Está enganado quem acredita que a linguagem dos brasileiros é simplesmente uma adaptação do idioma dos portugueses. Algumas expressões são, na verdade, originárias de povos africanos.
Em Portugal, o irmão mais novo é o benjamim; no Brasil, o termo utilizado é caçula, assim como na língua quimbundo, do norte da Angola. Exemplos como esse estão na exposição “Línguas africanas que fazem o Brasil”, em cartaz no Museu da Língua Portuguesa. Até 31 de agosto deste ano, a entrada aos sábados e domingos é gratuita.
A primeira parte da mostra recebe o público com 15 palavras de origem africana, como “marimbondo”, “canjica”, “xingar”, “cochilar” e “minhoca” narradas por moradores da região da Estação da Luz, onde o espaço cultural está localizado.

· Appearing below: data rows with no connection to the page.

(** Nothing of the registry changes but for new drafts, each of bytes it had no row for. *)
Definition only_drafts (g g' : registry) : Prop :=
  (∀ id r, get g id = Some r → get g' id = Some r) ∧
  (∀ id r, get g' id = Some r → get g id = Some r ∨ get g id = None ∧ r_status r = "draft").
#[export] Instance only_drafts_preorder : PreOrder only_drafts.
Proof.
  split.
  - intros g. split; [done|by left].
  - intros g1 g2 g3 [H1 K1] [H2 K2]. split; [by auto|]. intros id r H. destruct (K2 _ _ H) as [Hr|[Hn Hd]]; [by apply K1|].
    right. split; [|done]. destruct (get g1 id) as [x|] eqn:E; [|done]. apply H1 in E. congruence.
Qed.
Lemma registered_get r data ts g id : get (registered r data ts g) id = if decide (r_id r = id) then Some r else get g id.
Proof. unfold get, registered. cbn. case_decide as E; [subst; apply lookup_insert_eq|by apply lookup_insert_ne]. Qed.
Lemma register_only_drafts name version data source mimes size notes corpus tenant rid ts fresh now :
  frames only_drafts (register_draft sha256 name version data source mimes size notes corpus tenant rid ts fresh now).
Proof.
  intros g. destruct (register_draft _ _ _ _ _ _ _ _ _ _ _ _ _ _ g) as [g' o] eqn:E.
  apply register_draft_inv in E as [[-> _]|(r & d & t & _ & _ & Hn & -> & Hs & _)]; [done|]. cbn [fst].
  injection Hs as Hs _ _. split; intros id x; rewrite registered_get; case_decide as Ei; subst; [congruence|done| |by left].
  intros [= <-]. by right.
Qed.
#[local] Hint Resolve register_only_drafts : cernity.
Lemma stage_only_drafts f source mimes size i urls existing : frames only_drafts (stage_urls f source mimes size i urls existing).
Proof.
  revert i existing. induction urls as [|url urls IH]; intros i existing; cbn [stage_urls]; [auto with cernity typeclass_instances|].
  destruct (_fetch_remote _ _); [|done]. destruct (mem _ _); auto 8 with cernity typeclass_instances.
Qed.
Lemma only_drafts_served g g' mime r : only_drafts g g' → r ∈ active_for_scan g' mime ↔ r ∈ active_for_scan g mime.
Proof.
  intros [H1 H2]. rewrite !elem_of_served. split; intros [[id Hr] Hs]; (split; [|done]); exists id; [|by auto].
  destruct (H2 _ _ Hr) as [|[_ Hd]]; [done|]. rewrite Hd in Hs. by destruct Hs.
Qed.

(** The digests that have a row after staging, and that a second staging of the same bodies
    finds nothing new. *)
Definition covered (f : fetches) (i : nat) (urls : list string) (known : string → Prop) : Prop :=
  ∀ k url data, urls !! k = Some url → _fetch_remote (h_body f (i + k)%nat) url = Some data → known (sha256 data).
Lemma stage_covers f source mimes size i urls existing g g' ids :
  stage_urls f source mimes size i urls existing g = (g', Ok ids) →
  covered f i urls (λ sha, sha ∈ existing ∨ ∃ id r, get g' id = Some r ∧ r_sha256 r = sha).
Proof.
  revert i existing g ids. induction urls as [|url urls IH]; intros i existing g ids H k url' data Hk Hf; [by rewrite lookup_nil in Hk|].
  cbn [stage_urls] in H. destruct k as [|k]; cbn in Hk.
  - injection Hk as <-. rewrite Nat.add_0_r in Hf. rewrite Hf in H. destruct (mem (sha256 data) existing) eqn:Em; [left; by apply mem_true|right].
    apply bind_inv in H as (row & g1 & Hr & H). apply bind_inv in H as (ids' & g2 & Hs & H). injection H as -> _.
    apply register_draft_inv in Hr as [[_ [e [=]]]|(r & d & t & [= <-] & [= <-] & _ & -> & _ & Hsha)].
    exists (r_id row), row. split; [|done]. pose proof (stage_only_drafts f source mimes size (S i) urls (sha256 data :: existing) (registered row data t g)) as [Hd _].
    rewrite Hs in Hd. apply Hd. rewrite registered_get. by rewrite decide_True.
  - rewrite Nat.add_succ_r in Hf. destruct (_fetch_remote (h_body f i) url) as [d|]; [|by eapply (IH (S i))].
    destruct (mem (sha256 d) existing); [by eapply (IH (S i))|]. apply bind_inv in H as (row & g1 & Hr & H).
    apply bind_inv in H as (ids' & g2 & Hs & H). injection H as -> _.
    destruct (IH (S i) _ _ _ Hs k url' data Hk Hf) as [[->|Hin]%elem_of_cons|Hex]; [|by left|by right]. right.
    apply register_draft_inv in Hr as [[_ [e [=]]]|(r & d' & t & [= <-] & [= <-] & _ & -> & _ & Hsha)].
    exists (r_id row), row. split; [|congruence]. pose proof (stage_only_drafts f source mimes size (S i) urls (sha256 d :: existing) (registered row d t g)) as [Hd _].
    rewrite Hs in Hd. apply Hd. rewrite registered_get. by rewrite decide_True.
Qed.
Lemma stage_nothing f source mimes size i urls existing g :
  covered f i urls (λ sha, sha ∈ existing) → stage_urls f source mimes size i urls existing g = (g, Ok []).
Proof.
  revert i. induction urls as [|url urls IH]; intros i H; cbn [stage_urls]; [done|].
  assert (H' : covered f (S i) urls (λ sha, sha ∈ existing)).
  { intros k url' data Hk Hf. apply (H (S k) url' data Hk). by rewrite Nat.add_succ_r. }
  destruct (_fetch_remote (h_body f i) url) as [d|] eqn:Ef; [|by apply IH].
  assert (Hd : sha256 d ∈ existing) by (apply (H 0%nat url d); [done|by rewrite Nat.add_0_r]).
  apply mem_true in Hd. rewrite Hd. by apply IH.
Qed.
(** C0. Nothing remote is served without a promotion.  Whatever the remote rule servers
    answer and however staging ends: the rows there were keep their content and status, every
    new row is a draft, so the rulesets served to scans are the same as before; and when
    staging ended without an error, doing it again on the same answers changes nothing. *)
Theorem refresh_stages_drafts f urls source mimes size g g' o :
  refresh_to_registry f urls source mimes size g = (g', o) →
  (∀ id r, get g id = Some r → get g' id = Some r) ∧
  (∀ id r, get g' id = Some r → get g id = Some r ∨ get g id = None ∧ r_status r = "draft") ∧
  (∀ mime r, r ∈ active_for_scan g' mime ↔ r ∈ active_for_scan g mime) ∧
  ∀ ids f', o = Ok ids → h_body f' = h_body f → refresh_to_registry f' urls source mimes size g' = (g', Ok []).
Proof.
  intros H. change (stage_urls f source mimes size 0 urls (r_sha256 <$> list_rulesets g None) g = (g', o)) in H.
  pose proof (stage_only_drafts f source mimes size 0 urls (r_sha256 <$> list_rulesets g None) g) as Hd. rewrite H in Hd.
  split; [apply Hd|]. split; [apply Hd|]. split; [intros mime r; by apply only_drafts_served|]. intros ids f' -> Hb. apply stage_nothing.
  intros k url data Hk Hf. rewrite Hb in Hf. apply list_elem_of_fmap.
  destruct (stage_covers _ _ _ _ _ _ _ _ _ _ H k url data Hk Hf) as [Hold|(id & r & Hr & E)].
  - apply list_elem_of_fmap in Hold as (r & -> & [id Hr]%elem_of_rows). exists r. split; [done|]. apply elem_of_rows. exists id. by apply Hd.
  - exists r. split; [done|]. apply elem_of_rows. by exists id.
Qed.

(** *** The image's rulesets *)

(** A row the service brought in and promoted itself. *)
Definition baseline_row (id : string) (r : ruleset) : Prop :=
  id = bundled_id (r_sha256 r) ∧ r_status r = "active" ∧ g_source (r_reg r) = "bundled-image" ∧ r_promoted_by r = Some BASELINE.
(** Rows stay, but for drafts of the image's own bytes; what is new is a baseline row. *)
Definition only_baseline (g g' : registry) : Prop :=
  (∀ id r, get g id = Some r → get g' id = Some r ∨
     r_status r = "draft" ∧ id = bundled_id (r_sha256 r) ∧ g_source (r_reg r) = "bundled-image") ∧
  (∀ id r, get g' id = Some r → get g id = Some r ∨ baseline_row id r).
#[export] Instance only_baseline_preorder : PreOrder only_baseline.
Proof.
  split.
  - intros g. by split; left.
  - intros g1 g2 g3 [H1 K1] [H2 K2]. split; intros id r H.
    + destruct (H1 _ _ H) as [H'|Hd]; [by apply H2|by right].
    + destruct (K2 _ _ H) as [H'|Hb]; [by apply K1|by right].
Qed.
Definition governed_in (g : registry) (digest : string) : Prop := ∃ id r, get g id = Some r ∧ r_sha256 r = digest ∧ r_status r ≠ "draft".
Lemma governs_true digest r : governs digest r = true ↔ r_sha256 r = digest ∧ r_status r ≠ "draft".
Proof. clear. unfold governs. by rewrite andb_true_iff, negb_true_iff, String.eqb_eq, String.eqb_neq. Qed.
Lemma only_baseline_governed g g' digest : only_baseline g g' → governed_in g digest → governed_in g' digest.
Proof. intros [H _] (id & r & Hr & Hs & Hd). destruct (H _ _ Hr) as [H'|[Hx _]]; [by exists id, r|done]. Qed.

“A intenção é mostrar como as presenças africanas estão na raiz do Brasil. É algo além da linguagem e que abrange a codificação, cultura e modos de existir”, explica o músico e filósofo Tiganá Santana, responsável pela curadoria. “Elas não meramente influenciam o modo como se fala, pensa, lê e escreve, mas sim estruturam a língua brasileira”.
Aos 41 anos, Tiganá se apresenta como compositor, cantor, instrumentista, poeta, produtor musical, diretor artístico, curador, pesquisador, professor e tradutor. Natural de Salvador, ele acredita que a sua escolha para o posto de curador da exposição é resultado de anos de trabalho acadêmico e uma vida artística agitada. Há quase 14 anos, o baiano se tornou o primeiro compositor brasileiro a lançar um álbum com canções em línguas africanas, intitulado Maçalê (você é um com a sua essência) em iorubá arcaico.
Para provar que essas marcas vão muito além das palavras, com impactos nas religiões, obras arquitetônicas, músicas e festas populares, a exposição conta com instalações não verbais. Um dos exemplos são os cerca de 20 mil búzios. As conchas são vistas como um meio de comunicação entre o mundo físico e espiritual na tradição afro-brasileira.
No mesmo espaço, está exposto um tecido com a frase “Civilizações Bantu”, feito pelo artista plástico J. Cunha para o Ilê Aiyê, primeiro bloco afro do Brasil, no carnaval de 1996. O uso dos turbantes também é abordado para explicar como as diferentes amarrações indicam posições hierárquicas dentro do candomblé. “A gente leva, de fato, para outros códigos de linguagem essa presença linguístico-cultural africana”, afirma Santana.
As presenças africanas nos detalhes
Lélia Gonzalez, uma das principais intelectuais do Brasil e referência nos debates de gênero, raça e classe, ganhou destaque em um dos ambientes. Trechos do livro Racismo e Sexismo na Cultura Brasileira são projetados com imagens do mar, acompanhados do uso da expressão “pretuguês”, cunhada por Gonzalez. O projeto é da artista visual Aline Motta, que também produziu uma segunda videoinstalação, em parceria com o historiador Rafael Galante.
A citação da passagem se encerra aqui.